**What you will do**
Where does the word "modelled" appear in the data? Copy every line that holds it.

**Provided records**
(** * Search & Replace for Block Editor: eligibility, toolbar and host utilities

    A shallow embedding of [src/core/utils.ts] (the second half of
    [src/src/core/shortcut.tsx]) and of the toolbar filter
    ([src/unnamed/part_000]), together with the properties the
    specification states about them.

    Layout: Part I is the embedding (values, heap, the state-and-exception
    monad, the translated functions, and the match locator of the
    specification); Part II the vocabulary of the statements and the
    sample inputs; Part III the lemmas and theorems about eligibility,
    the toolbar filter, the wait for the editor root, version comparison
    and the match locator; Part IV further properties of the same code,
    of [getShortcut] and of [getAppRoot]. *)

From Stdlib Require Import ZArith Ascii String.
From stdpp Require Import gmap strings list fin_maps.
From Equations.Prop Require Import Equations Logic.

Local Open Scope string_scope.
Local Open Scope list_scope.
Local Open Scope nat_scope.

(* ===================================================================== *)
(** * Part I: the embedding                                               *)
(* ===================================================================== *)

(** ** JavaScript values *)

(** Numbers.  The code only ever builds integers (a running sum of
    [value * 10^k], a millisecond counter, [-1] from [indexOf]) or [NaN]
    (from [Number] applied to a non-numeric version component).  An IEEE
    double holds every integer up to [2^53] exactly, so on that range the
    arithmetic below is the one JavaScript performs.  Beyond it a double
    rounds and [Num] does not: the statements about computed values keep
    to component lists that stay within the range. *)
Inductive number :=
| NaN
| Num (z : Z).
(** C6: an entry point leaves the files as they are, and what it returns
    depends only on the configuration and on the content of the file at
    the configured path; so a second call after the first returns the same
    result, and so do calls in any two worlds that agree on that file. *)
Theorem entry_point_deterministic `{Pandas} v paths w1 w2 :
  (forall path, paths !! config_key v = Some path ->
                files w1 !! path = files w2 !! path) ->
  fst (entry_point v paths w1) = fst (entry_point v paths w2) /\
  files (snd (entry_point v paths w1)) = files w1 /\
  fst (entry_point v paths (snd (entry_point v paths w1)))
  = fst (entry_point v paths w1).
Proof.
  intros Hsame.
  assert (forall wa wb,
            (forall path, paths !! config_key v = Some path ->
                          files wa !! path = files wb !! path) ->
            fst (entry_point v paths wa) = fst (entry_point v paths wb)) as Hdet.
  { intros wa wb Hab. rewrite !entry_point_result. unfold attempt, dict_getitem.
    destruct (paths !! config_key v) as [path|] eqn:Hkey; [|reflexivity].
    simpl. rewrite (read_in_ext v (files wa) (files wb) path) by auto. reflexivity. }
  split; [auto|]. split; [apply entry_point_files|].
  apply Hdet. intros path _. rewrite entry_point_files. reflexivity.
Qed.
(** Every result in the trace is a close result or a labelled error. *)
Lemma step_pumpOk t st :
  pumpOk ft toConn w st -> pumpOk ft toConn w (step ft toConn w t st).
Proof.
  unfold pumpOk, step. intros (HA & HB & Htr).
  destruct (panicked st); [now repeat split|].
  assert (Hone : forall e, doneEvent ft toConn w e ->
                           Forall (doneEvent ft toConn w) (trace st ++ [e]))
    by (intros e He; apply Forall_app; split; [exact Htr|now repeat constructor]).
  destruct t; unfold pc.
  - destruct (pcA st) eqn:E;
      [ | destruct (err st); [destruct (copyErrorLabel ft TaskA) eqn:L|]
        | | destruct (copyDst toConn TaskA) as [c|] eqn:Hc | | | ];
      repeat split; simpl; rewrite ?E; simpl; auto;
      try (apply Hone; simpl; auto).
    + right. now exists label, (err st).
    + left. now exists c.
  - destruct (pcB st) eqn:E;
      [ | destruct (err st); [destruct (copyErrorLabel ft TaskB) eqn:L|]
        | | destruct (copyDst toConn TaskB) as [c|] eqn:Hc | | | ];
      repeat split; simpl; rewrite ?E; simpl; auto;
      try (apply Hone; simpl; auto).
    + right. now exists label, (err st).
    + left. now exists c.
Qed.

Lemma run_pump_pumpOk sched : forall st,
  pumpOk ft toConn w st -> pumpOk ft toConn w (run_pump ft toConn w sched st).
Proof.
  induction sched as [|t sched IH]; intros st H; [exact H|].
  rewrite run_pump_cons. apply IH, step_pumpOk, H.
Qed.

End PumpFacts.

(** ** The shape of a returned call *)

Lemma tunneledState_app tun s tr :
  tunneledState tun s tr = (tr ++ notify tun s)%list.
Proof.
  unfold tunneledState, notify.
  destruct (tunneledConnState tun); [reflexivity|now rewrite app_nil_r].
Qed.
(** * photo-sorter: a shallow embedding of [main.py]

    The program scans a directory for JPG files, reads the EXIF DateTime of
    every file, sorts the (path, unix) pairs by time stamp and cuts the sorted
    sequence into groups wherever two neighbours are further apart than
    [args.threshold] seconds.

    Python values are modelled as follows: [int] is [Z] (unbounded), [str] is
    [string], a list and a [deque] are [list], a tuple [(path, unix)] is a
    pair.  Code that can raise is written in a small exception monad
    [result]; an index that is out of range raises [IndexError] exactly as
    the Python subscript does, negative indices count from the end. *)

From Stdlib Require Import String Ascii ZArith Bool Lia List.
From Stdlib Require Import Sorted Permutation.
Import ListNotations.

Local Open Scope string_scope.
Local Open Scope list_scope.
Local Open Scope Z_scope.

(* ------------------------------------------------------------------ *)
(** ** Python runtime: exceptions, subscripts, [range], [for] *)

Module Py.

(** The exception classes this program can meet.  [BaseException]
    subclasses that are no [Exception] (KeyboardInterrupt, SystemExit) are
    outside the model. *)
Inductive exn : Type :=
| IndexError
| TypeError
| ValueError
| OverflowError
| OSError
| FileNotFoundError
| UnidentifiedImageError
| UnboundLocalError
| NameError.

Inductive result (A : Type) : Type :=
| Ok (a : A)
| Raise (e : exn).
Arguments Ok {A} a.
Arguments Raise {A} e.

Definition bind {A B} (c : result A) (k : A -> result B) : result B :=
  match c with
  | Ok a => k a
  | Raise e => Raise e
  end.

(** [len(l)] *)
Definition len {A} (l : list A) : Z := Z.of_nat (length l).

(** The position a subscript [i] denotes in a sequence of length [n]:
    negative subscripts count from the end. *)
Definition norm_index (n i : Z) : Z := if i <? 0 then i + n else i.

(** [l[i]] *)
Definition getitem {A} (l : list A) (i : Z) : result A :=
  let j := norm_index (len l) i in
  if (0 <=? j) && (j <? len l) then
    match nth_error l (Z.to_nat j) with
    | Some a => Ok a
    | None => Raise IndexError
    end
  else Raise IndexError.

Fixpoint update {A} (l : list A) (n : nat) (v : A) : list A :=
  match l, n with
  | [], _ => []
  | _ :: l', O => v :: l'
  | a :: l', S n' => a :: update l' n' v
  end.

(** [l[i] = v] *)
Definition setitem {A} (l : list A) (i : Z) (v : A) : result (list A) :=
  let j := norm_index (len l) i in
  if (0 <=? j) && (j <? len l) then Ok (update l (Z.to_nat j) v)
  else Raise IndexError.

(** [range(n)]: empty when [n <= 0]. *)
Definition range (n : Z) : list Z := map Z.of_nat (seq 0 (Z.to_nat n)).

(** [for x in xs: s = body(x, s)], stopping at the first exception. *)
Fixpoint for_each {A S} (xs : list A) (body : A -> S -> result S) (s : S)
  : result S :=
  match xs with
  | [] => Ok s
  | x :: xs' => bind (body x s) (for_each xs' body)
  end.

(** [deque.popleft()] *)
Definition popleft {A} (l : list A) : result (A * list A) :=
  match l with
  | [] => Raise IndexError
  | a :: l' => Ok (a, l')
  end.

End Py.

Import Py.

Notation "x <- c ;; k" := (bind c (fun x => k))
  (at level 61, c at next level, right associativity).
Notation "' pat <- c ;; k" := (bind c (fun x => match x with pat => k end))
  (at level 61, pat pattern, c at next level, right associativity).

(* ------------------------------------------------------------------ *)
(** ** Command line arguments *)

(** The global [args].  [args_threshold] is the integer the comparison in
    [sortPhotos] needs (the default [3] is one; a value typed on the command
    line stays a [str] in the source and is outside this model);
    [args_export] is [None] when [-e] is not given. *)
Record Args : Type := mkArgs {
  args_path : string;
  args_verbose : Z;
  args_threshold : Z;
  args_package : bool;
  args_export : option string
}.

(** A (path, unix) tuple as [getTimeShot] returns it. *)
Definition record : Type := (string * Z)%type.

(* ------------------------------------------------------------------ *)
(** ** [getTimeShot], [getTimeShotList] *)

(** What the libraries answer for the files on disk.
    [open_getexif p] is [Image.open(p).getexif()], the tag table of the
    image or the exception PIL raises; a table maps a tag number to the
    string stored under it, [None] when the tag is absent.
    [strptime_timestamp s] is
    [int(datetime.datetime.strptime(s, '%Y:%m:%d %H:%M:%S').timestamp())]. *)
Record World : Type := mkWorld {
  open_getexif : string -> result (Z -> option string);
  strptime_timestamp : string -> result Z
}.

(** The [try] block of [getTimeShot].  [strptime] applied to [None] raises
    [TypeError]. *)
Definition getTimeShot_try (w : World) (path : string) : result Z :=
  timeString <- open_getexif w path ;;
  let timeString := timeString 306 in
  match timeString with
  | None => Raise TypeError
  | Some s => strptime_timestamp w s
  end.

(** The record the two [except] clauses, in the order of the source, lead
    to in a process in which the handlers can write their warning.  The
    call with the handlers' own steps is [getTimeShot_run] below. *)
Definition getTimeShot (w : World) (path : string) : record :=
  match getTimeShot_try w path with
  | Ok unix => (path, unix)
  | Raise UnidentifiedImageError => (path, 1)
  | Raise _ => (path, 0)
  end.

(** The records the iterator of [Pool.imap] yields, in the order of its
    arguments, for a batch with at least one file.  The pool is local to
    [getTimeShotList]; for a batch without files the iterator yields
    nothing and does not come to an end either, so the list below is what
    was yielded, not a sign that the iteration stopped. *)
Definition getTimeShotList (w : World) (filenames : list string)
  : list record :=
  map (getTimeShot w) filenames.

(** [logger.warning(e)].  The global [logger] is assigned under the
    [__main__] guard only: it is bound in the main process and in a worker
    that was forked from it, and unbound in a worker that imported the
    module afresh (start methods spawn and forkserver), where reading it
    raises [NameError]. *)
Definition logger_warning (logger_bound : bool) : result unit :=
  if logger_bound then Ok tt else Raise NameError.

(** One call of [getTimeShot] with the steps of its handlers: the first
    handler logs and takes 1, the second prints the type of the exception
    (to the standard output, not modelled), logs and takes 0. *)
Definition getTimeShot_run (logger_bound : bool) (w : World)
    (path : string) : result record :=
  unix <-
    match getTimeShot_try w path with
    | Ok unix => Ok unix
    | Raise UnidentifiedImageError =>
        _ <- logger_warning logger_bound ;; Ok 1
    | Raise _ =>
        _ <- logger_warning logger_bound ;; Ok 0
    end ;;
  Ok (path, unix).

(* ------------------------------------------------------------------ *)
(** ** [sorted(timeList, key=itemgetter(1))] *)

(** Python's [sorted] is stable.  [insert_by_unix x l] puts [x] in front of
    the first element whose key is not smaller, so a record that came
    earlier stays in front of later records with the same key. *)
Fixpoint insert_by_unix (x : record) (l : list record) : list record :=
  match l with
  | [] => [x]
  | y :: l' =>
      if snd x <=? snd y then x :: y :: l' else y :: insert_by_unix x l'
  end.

**Answer section**
    Python values are modelled as follows: [int] is [Z] (unbounded), [str] is
    (to the standard output, not modelled), logs and takes 0. *)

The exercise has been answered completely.